Had all sorts of plans for today.
Got up and didn't want to do them.
Wanted to watch T.V.
Wanted to surf the web.
Wanted to make a spaghetti sauce.
Wanted to spend time with tea and a book.
Wanted to spend the day in my housecoat.
Planned to go to the gym.
Planned to go to the mall.
Planned to pick up a book waiting for me at the store.
Planned to be active in my community.
Didn't want to do it.
So I didn't.
And it's awful to realize.
That I can make this decision.
Solely because I don't have a staff.
I don't have a plan.
I don't have an outing checklist.
Sometimes living freely in the community.

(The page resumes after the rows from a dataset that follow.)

(* ===== verification/FormatParse.v ===== *)
(** * Printed integers parse back

    The formatter of [Format.v] against the parsers of [IntParse.v]: whatever the
    sign, radix, prefix, fill and alignment, the text of an integer is read back as
    that integer. *)

From S2P Require Import Prelude IntParse FloatFormat Format FormatSpec.

(** ** Digit characters *)

Definition dchar (upper : bool) (d : Z) : Z := if d <? 10 then 48 + d else (if upper then 65 else 97) + d - 10.

Lemma DigitValue_dchar upper d radix : 0 <= d < radix -> radix <= 36 -> DigitValue (dchar upper d) radix = d.
Proof. intros Hd Hr. unfold DigitValue, dchar. destruct upper; repeat case_if; lia. Qed.

Lemma dchar_range upper d : 0 <= d < 36 -> 48 <= dchar upper d <= 57 \/ 65 <= dchar upper d <= 90 \/ 97 <= dchar upper d <= 122.
Proof. intros Hd. unfold dchar. destruct upper; case_if; lia. Qed.

(** The digits are those of the number, and the 64 characters suffice. *)
Lemma digit_loop_spec fuel abs base upper :
  2 <= base <= 36 -> 0 <= abs < base ^ Z.of_nat fuel ->
  exists ds, digit_loop fuel abs base upper = map (dchar upper) ds /\ Forall (fun d => 0 <= d < base) ds /\ lval base ds = abs /\
    (abs <> 0 -> ds <> []).
Proof.
  intros Hb. revert abs. induction fuel as [|fuel IH]; intros abs Ha; cbn [digit_loop].
  { exists []. split; [done|]. split; [constructor|]. cbn in *. split; [lia|]. intros; lia. }
  destruct (Z.eqb_spec abs 0) as [->|Hn]; [exists []; by repeat split|].
  rewrite Nat2Z.inj_succ, Z.pow_succ_r in Ha by lia.
  destruct (IH (abs / base)) as (ds & E1 & E2 & E3 & _).
  { split; [apply Z.div_pos; lia|]. apply Z.div_lt_upper_bound; lia. }
  pose proof (Z.mod_pos_bound abs base ltac:(lia)). pose proof (Z.div_mod abs base ltac:(lia)).
  exists (abs mod base :: ds). rewrite E1. split; [done|]. split; [by constructor|]. cbn [lval]. rewrite E3. split; [lia|done].
Qed.

Lemma integer_digits_spec abs base upper :
  2 <= base <= 36 -> fits 64 abs ->
  exists ds, integer_digits abs base upper = map (dchar upper) ds /\ Forall (fun d => 0 <= d < base) ds /\ ds <> [] /\
    bval base ds = abs.
Proof.
  intros Hb Ha. unfold fits in Ha. unfold integer_digits. destruct (Z.eqb_spec abs 0) as [->|Hn].
  { exists [0]. split; [done|]. split; [constructor; [lia|constructor]|]. split; done. }
  destruct (digit_loop_spec 64 abs base upper Hb) as (ds & E1 & E2 & E3 & E4).
  { split; [lia|]. eapply Z.lt_le_trans; [apply Ha|]. change (Z.of_nat 64) with 64. apply Z.pow_le_mono_l. lia. }
  exists (rev ds). rewrite E1, map_rev. split; [done|]. split; [by apply Forall_rev|]. rewrite bval_rev. split; [|done].
  specialize (E4 Hn). intros E. apply (f_equal (@rev Z)) in E. rewrite rev_involutive in E. done.
Qed.

(** ** Scanning an emitted number *)

Definition blank (l : list Z) : Prop := Forall (fun c => IsSpace c = true) l.

Lemma skip_blanks bs t : blank bs -> IsSpace (deref t) = false -> skip_space (bs ++ t) = t.
Proof.
  intros Hb Ht. induction Hb as [|c bs Hc _ IH]; cbn [app skip_space]; [|by rewrite Hc].
  destruct t as [|c t]; [done|]. cbn [skip_space]. cbn in Ht. by rewrite Ht.
Qed.

(** What may follow the digits: nothing, or a character that is no digit. *)
Definition stops (radix : Z) (t : list Z) : Prop := t = [] \/ IsSpace (deref t) = true.

Lemma IsSpace_range c : IsSpace c = true -> c = 32 \/ 9 <= c <= 13.
Proof. unfold IsSpace. rewrite !orb_true_iff, !Z.eqb_eq. lia. Qed.

Lemma digit_run_emitted upper ds radix t :
  2 <= radix <= 36 -> Forall (fun d => 0 <= d < radix) ds -> stops radix t ->
  digit_run (map (dchar upper) ds ++ t) radix = ds /\ after_digits (map (dchar upper) ds ++ t) radix = t.
Proof.
  intros Hr Hd Ht.
  assert (E : digit_run (map (dchar upper) ds ++ t) radix = ds).
  { induction Hd as [|d ds Hd _ IH]; cbn [map app digit_run].
    - destruct Ht as [->|Ht]; [done|]. destruct t as [|c t]; [done|]. apply IsSpace_range in Ht. cbn in Ht. cbn [digit_run].
      unfold DigitValue. repeat case_if; try lia; done.
    - rewrite DigitValue_dchar, IH by lia. case_if; [lia|done]. }
  split; [done|]. unfold after_digits. rewrite E. rewrite <- (length_map (dchar upper) ds). apply drop_app_length.
Qed.

(** The radix prefixes the formatter writes and the parser takes back. *)
Definition radix_prefix (radix : Z) (pre : list Z) : Prop :=
  pre = [] \/ (radix = 16 /\ (pre = [48; 120] \/ pre = [48; 88])).

Lemma ApplyRadixPrefix_emitted radix pre upper ds t :
  2 <= radix <= 36 -> radix_prefix radix pre -> Forall (fun d => 0 <= d < radix) ds -> ds <> [] -> stops radix t ->
  ApplyRadixPrefix (pre ++ map (dchar upper) ds ++ t) radix = (map (dchar upper) ds ++ t, radix).
Proof.
  intros Hr Hp Hd Hne Ht. destruct ds as [|d ds]; [done|]. inversion_clear Hd as [|? ? Hd1 Hd2].
  unfold ApplyRadixPrefix. rewrite (proj2 (Z.eqb_neq radix 0)) by lia. cbn [orb].
  destruct Hp as [->|[-> Hp]].
  - destruct (Z.eqb_spec radix 16) as [->|]; cbn [andb app map]; [|done].
    assert (X : (Lower (deref_at (dchar upper d :: map (dchar upper) ds ++ t) 1) =? 120) = false); [|by rewrite X, andb_false_r].
    unfold deref_at. cbn [List.nth]. destruct ds as [|d' ds]; cbn [map app].
    + destruct Ht as [->|Ht]; [done|]. destruct t as [|c t]; [done|]. apply IsSpace_range in Ht. cbn in Ht. cbn [List.nth].
      unfold Lower. case_if; apply Z.eqb_neq; lia.
    + cbn [List.nth]. inversion_clear Hd2 as [|? ? Hd' _]. unfold Lower, dchar. destruct upper; repeat case_if; apply Z.eqb_neq; lia.
  - assert (X : (0 <=? DigitValue (dchar upper d) 16) = true) by (rewrite DigitValue_dchar by lia; apply Z.leb_le; lia).
    cbn [map]. destruct Hp as [-> | ->]; unfold deref_at; cbn [app List.nth]; rewrite X; done.
Qed.

(** A printed number: blanks, sign, prefix, digits and what follows. *)
Record emits (text : list Z) (negative : bool) (radix m : Z) (rest : list Z) : Prop := {
  em_sign : snd (SkipSpaceAndSign text) = negative;
  em_parses : parses text radix = true;
  em_mag : magnitude_of text radix = m;
  em_rest : rest_of text radix = rest
}.

Lemma emits_intro bs sg pre upper ds t radix negative :
  2 <= radix <= 36 -> blank bs -> (sg = [45] /\ negative = true \/ (sg = [43] \/ sg = []) /\ negative = false) ->
  radix_prefix radix pre -> Forall (fun d => 0 <= d < radix) ds -> ds <> [] -> stops radix t ->
  emits (bs ++ sg ++ pre ++ map (dchar upper) ds ++ t) negative radix (bval radix ds) t.
Proof.
  intros Hr Hb Hs Hp Hd Hne Ht. set (num := pre ++ map (dchar upper) ds ++ t).
  assert (Hh : exists c, deref num = c /\ (c = 48 \/ 48 <= c <= 57 \/ 65 <= c <= 90 \/ 97 <= c <= 122)).
  { eexists. split; [reflexivity|]. unfold num. destruct Hp as [->|[-> [-> | ->]]]; [|cbn; lia|cbn; lia].
    destruct ds as [|d ds]; [done|]. inversion_clear Hd as [|? ? Hd1 _]. pose proof (dchar_range upper d ltac:(lia)). cbn. lia. }
  destruct Hh as (c & Hc & Hcr).
  assert (E : SkipSpaceAndSign (bs ++ sg ++ num) = (num, negative)).
  { unfold SkipSpaceAndSign. rewrite skip_blanks; [|done|].
    - destruct Hs as [[-> ->]|[[-> | ->] ->]]; [done|done|]. cbn [app]. rewrite Hc.
      rewrite (proj2 (Z.eqb_neq c 43)), (proj2 (Z.eqb_neq c 45)) by lia. done.
    - destruct Hs as [[-> _]|[[-> | ->] _]]; [done|done|]. cbn [app]. rewrite Hc. unfold IsSpace.
      rewrite !orb_false_iff, !Z.eqb_neq. lia. }
  destruct (digit_run_emitted upper ds radix t Hr Hd Ht) as [E1 E2].
  pose proof (ApplyRadixPrefix_emitted radix pre upper ds t Hr Hp Hd Hne Ht) as E3. fold num in E3.
  split; unfold parses, magnitude_of, rest_of, number_text; rewrite E; cbn [fst snd]; rewrite ?E3, ?E1, ?E2; try done.
  rewrite bool_decide_eq_false_2 by done. rewrite (proj2 (Z.leb_le 2 radix)), (proj2 (Z.leb_le radix 36)) by lia. done.
Qed.

(** A specification whose output a parser of the same radix can read: blank fill,
    not a character, and no [0b] prefix (the parsers know none). *)
Definition readable (spec : Spec) : Prop :=
  IsSpace (fill spec) = true /\ type spec <> 99 /\ (alt spec = true -> type spec <> 98 /\ type spec <> 66).

Lemma integer_base_range ty : 2 <= integer_base ty <= 36.
Proof. unfold integer_base. repeat case_if; lia. Qed.

Lemma zeros_digits n upper ds : fill_text 48 n ++ map (dchar upper) ds = map (dchar upper) (replicate (Z.to_nat n) 0 ++ ds).
Proof. unfold fill_text. rewrite map_app. f_equal. by induction (Z.to_nat n) as [|k IH]; [|cbn [replicate map]; rewrite <- IH]. Qed.

Lemma bval_zeros base n ds : bval base (replicate n 0 ++ ds) = bval base ds.
Proof.
  rewrite bval_app. replace (bval base (replicate n 0)) with 0; [lia|].
  induction n as [|n IH]; [done|]. cbn [replicate]. rewrite bval_cons, <- IH. lia.
Qed.

Lemma blank_fill c n : IsSpace c = true -> blank (fill_text c n).
Proof. intros Hc. unfold blank, fill_text. by apply Forall_replicate. Qed.

(** The prefix is one the parser strips, or a leading zero. *)
Lemma integer_prefix_cases ty alt :
  ty <> 99 -> (alt = true -> ty <> 98 /\ ty <> 66) ->
  radix_prefix (integer_base ty) (integer_prefix ty alt) \/ integer_prefix ty alt = fill_text 48 1.
Proof.
  intros Ht Ha. unfold integer_prefix. destruct alt; cbn [negb]; [|left; by left]. specialize (Ha eq_refl).
  unfold integer_base. destruct (Z.eqb_spec ty 120) as [->|]; [left; right; split; [done|by left]|].
  destruct (Z.eqb_spec ty 88) as [->|]; [left; right; split; [done|by right]|].
  destruct (Z.eqb_spec ty 111); [by right|]. rewrite !(proj2 (Z.eqb_neq ty _)) by lia. left. by left.
Qed.

Lemma integer_emits L R n abs negative sg ty alt upper :
  blank L -> blank R -> fits 64 abs -> ty <> 99 -> (alt = true -> ty <> 98 /\ ty <> 66) ->
  emits (L ++ (sign_char negative sg ++ integer_prefix ty alt) ++ fill_text 48 n
           ++ integer_digits abs (integer_base ty) upper ++ R) negative (integer_base ty) abs R.
Proof.
  intros HL HR Ha Ht Halt. pose proof (integer_base_range ty) as Hb.
  destruct (integer_digits_spec abs (integer_base ty) upper Hb Ha) as (ds & -> & Hd & Hne & <-).
  assert (HS : stops (integer_base ty) R).
  { destruct R as [|c R]; [by left|right]. by inversion HR. }
  assert (Z0 : forall k, Forall (fun d => 0 <= d < integer_base ty) (replicate k 0 ++ ds)).
  { intros k. apply Forall_app. split; [apply Forall_replicate; lia|done]. }
  assert (Zn : forall k, replicate k 0 ++ ds <> []) by (intros [|k]; done).
  assert (HSg : exists bs s, sign_char negative sg = bs ++ s /\ blank bs /\
    (s = [45] /\ negative = true \/ (s = [43] \/ s = []) /\ negative = false)).
  { unfold sign_char. destruct negative; [exists [], [45]; split; [done|]; split; [constructor|]; by left|].
    destruct (sg =? 43); [exists [], [43]; split; [done|]; split; [constructor|]; right; auto|].
    destruct (sg =? 32); [exists [32], []; split; [done|]; split; [by repeat constructor|]; right; auto|].
    exists [], []; split; [done|]; split; [constructor|]; right; auto. }
  destruct HSg as (bs & s & -> & Hbs & Hs).
  assert (HLb : blank (L ++ bs)) by (by apply Forall_app).
  destruct (integer_prefix_cases ty alt Ht Halt) as [Hp| ->].
  - pose proof (emits_intro (L ++ bs) s _ upper _ R _ negative Hb HLb Hs Hp (Z0 (Z.to_nat n)) (Zn _) HS) as X.
    rewrite bval_zeros, <- zeros_digits, <- !app_assoc in X. by rewrite <- !app_assoc.
  - pose proof (emits_intro (L ++ bs) s [] upper _ R _ negative Hb HLb Hs ltac:(by left) (Z0 (S (Z.to_nat n))) (Zn _) HS) as X.
    rewrite bval_zeros in X. cbn [replicate app map] in X. rewrite <- zeros_digits, <- !app_assoc in X. rewrite <- !app_assoc. exact X.
Qed.

Lemma integer_text_emits abs negative spec :
  fits 64 abs -> readable spec ->
  exists rest, emits (integer_text abs negative spec) negative (integer_base (type spec)) abs rest.
Proof.
  intros Ha (Hf & Ht & Halt). unfold integer_text. rewrite (proj2 (Z.eqb_neq _ _)) by done. cbn zeta.
  set (head := sign_char _ _ ++ _). set (ds := integer_digits _ _ _).
  pose proof (fun L R n HL HR => integer_emits L R n abs negative (sign spec) (type spec) (alt spec) (type spec =? 88) HL HR Ha Ht Halt) as E.
  fold head ds in E. destruct (_ && _).
  - exists []. pose proof (E [] [] (width spec - Z.of_nat (length (head ++ ds))) ltac:(constructor) ltac:(constructor)) as X.
    rewrite app_nil_r in X. exact X.
  - unfold aligned_text. cbn zeta.
    assert (X : forall L R, blank L -> blank R -> emits (L ++ (head ++ ds) ++ R) negative (integer_base (type spec)) abs R).
    { intros L R HL HR. pose proof (E L R 0 HL HR) as X. rewrite <- app_assoc. exact X. }
    repeat case_if; eexists.
    + apply (X []); [constructor|by apply blank_fill].
    + apply X; by apply blank_fill.
    + pose proof (X (fill_text (fill spec) (Z.max 0 (width spec - Z.of_nat (length (head ++ ds))))) [] ltac:(by apply blank_fill) ltac:(constructor)) as Y.
      rewrite app_nil_r in Y. exact Y.
Qed.

(** Round trip of signed integers: for every [i64], INT64_MIN included, every
    readable specification (decimal, hexadecimal, octal or binary, any sign option,
    [0x] or [0] prefix, zero padding, any width and alignment with a blank fill), the
    text [FormatArgValue] writes to any sink is parsed back by [ParseInteger] in the
    same radix as the same integer. *)
Theorem format_parse_integer {St} `{LawfulSink St} (s : St) i spec :
  - 2 ^ 63 <= i < 2 ^ 63 -> readable spec ->
  exists text rest,
    FormatArgValue s (kI64 i) spec = write_fn s text /\
    ParseInteger (Some text) (integer_base (type spec)) = Some (i, rest).
Proof.
  intros Hi Hs. exists (arg_text (kI64 i) spec). cbn [arg_text].
  set (abs := if i <? 0 then u64 (0 - u64 i) else u64 i).
  assert (Habs : fits 64 abs /\ (if i <? 0 then - abs else abs) = i).
  { unfold abs, fits, wrap. pow_lit. destruct (Z.ltb_spec i 0); dlia. }
  destruct Habs as [Ha Hv]. destruct (integer_text_emits abs (i <? 0) spec Ha Hs) as [rest E].
  exists rest. split; [apply FormatArgValue_text|].
  rewrite ParseInteger_clamps', (em_parses _ _ _ _ _ E), (em_sign _ _ _ _ _ E), (em_mag _ _ _ _ _ E), (em_rest _ _ _ _ _ E), Hv.
  unfold clamp_i64. do 2 f_equal. lia.
Qed.

Lemma format_parse_integer_witness :
  exists text rest,
    FormatArgValue ([] : list Z) (kI64 (-255)) (mkSpec 32 94 45 120 true false 9 (-1)) = write_fn [] text /\
    ParseInteger (Some text) 16 = Some (-255, rest).
Proof.
  apply (format_parse_integer (St := list Z) [] (-255) (mkSpec 32 94 45 120 true false 9 (-1))); [pow_lit; lia|].
  split; [done|]. split; [done|]. intros _. cbn. lia.
Defined.

(** Round trip of unsigned integers through [ParseUnsigned]. *)
Theorem format_parse_unsigned {St} `{LawfulSink St} (s : St) u spec :
  fits 64 u -> readable spec ->
  exists text rest,
    FormatArgValue s (kU64 u) spec = write_fn s text /\
    ParseUnsigned (Some text) (integer_base (type spec)) = Some (u, rest).
Proof.
  intros Hu Hs. exists (arg_text (kU64 u) spec). cbn [arg_text].
  destruct (integer_text_emits u false spec Hu Hs) as [rest E].
  exists rest. split; [apply FormatArgValue_text|].
  rewrite ParseUnsigned_wraps', (em_parses _ _ _ _ _ E), (em_sign _ _ _ _ _ E), (em_mag _ _ _ _ _ E), (em_rest _ _ _ _ _ E).
  cbn zeta. unfold fits in Hu. rewrite Z.min_l by lia. done.
Qed.

Lemma format_parse_unsigned_witness :
  exists text rest,
    FormatArgValue ([] : list Z) (kU64 (2 ^ 64 - 1)) (mkSpec 32 0 43 111 true true 40 (-1)) = write_fn [] text /\
    ParseUnsigned (Some text) 8 = Some (2 ^ 64 - 1, rest).
Proof.
  apply (format_parse_unsigned (St := list Z) [] (2 ^ 64 - 1) (mkSpec 32 0 43 111 true true 40 (-1))); [unfold fits; pow_lit; lia|].
  split; [done|]. split; [done|]. intros _. cbn. lia.
Defined.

Is shown best by simply staying at home.
And saying 'to hell with plans.'
It shouldn't be luck that I'm free.
But it is.
And that fact scares me.
There are so many who have so little freedom at all. It is so discouraging. When we moved from institutions to community housing lives were supposed to be changed. For the better.
Perhaps it has. For some. I hope. But from what ive seen? Not even a little bit. They have lost, not gained.
All loses, no gains... and people are so proud of their accomplishments. Their own, not the people they support's.
I need to get back on my soapbox (aka my blog)
It depends. It depends on the staff. Some trot the group around like they are one entity. Others, allow for individual choices. Those staff, are too few.